Which lines of the material contain the word "exists"? Show each one.

◆ Information supplied ◆
================================

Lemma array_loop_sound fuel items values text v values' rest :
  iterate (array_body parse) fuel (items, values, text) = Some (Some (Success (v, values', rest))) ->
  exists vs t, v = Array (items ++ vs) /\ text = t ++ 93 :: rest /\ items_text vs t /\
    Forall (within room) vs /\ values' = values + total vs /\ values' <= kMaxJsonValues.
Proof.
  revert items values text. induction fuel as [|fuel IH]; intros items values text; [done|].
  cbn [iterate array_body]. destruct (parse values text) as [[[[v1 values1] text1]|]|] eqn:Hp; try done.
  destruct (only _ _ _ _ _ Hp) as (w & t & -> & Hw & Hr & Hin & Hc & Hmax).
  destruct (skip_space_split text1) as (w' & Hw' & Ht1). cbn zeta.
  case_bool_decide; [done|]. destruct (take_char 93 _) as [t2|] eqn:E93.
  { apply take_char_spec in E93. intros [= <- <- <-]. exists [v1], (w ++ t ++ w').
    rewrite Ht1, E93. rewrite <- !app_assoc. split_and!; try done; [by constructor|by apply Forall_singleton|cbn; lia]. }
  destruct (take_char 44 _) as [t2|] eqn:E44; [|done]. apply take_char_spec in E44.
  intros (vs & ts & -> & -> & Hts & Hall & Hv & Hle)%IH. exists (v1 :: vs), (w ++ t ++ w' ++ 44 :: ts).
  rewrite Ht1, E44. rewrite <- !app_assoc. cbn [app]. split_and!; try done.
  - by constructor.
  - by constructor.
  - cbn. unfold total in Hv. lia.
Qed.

================================

◆ Solution to this problem ◆
  exists vs t, v = Array (items ++ vs) /\ text = t ++ 93 :: rest /\ items_text vs t /\
  { apply take_char_spec in E93. intros [= <- <- <-]. exists [v1], (w ++ t ++ w').
  intros (vs & ts & -> & -> & Hts & Hall & Hv & Hle)%IH. exists (v1 :: vs), (w ++ t ++ w' ++ 44 :: ts).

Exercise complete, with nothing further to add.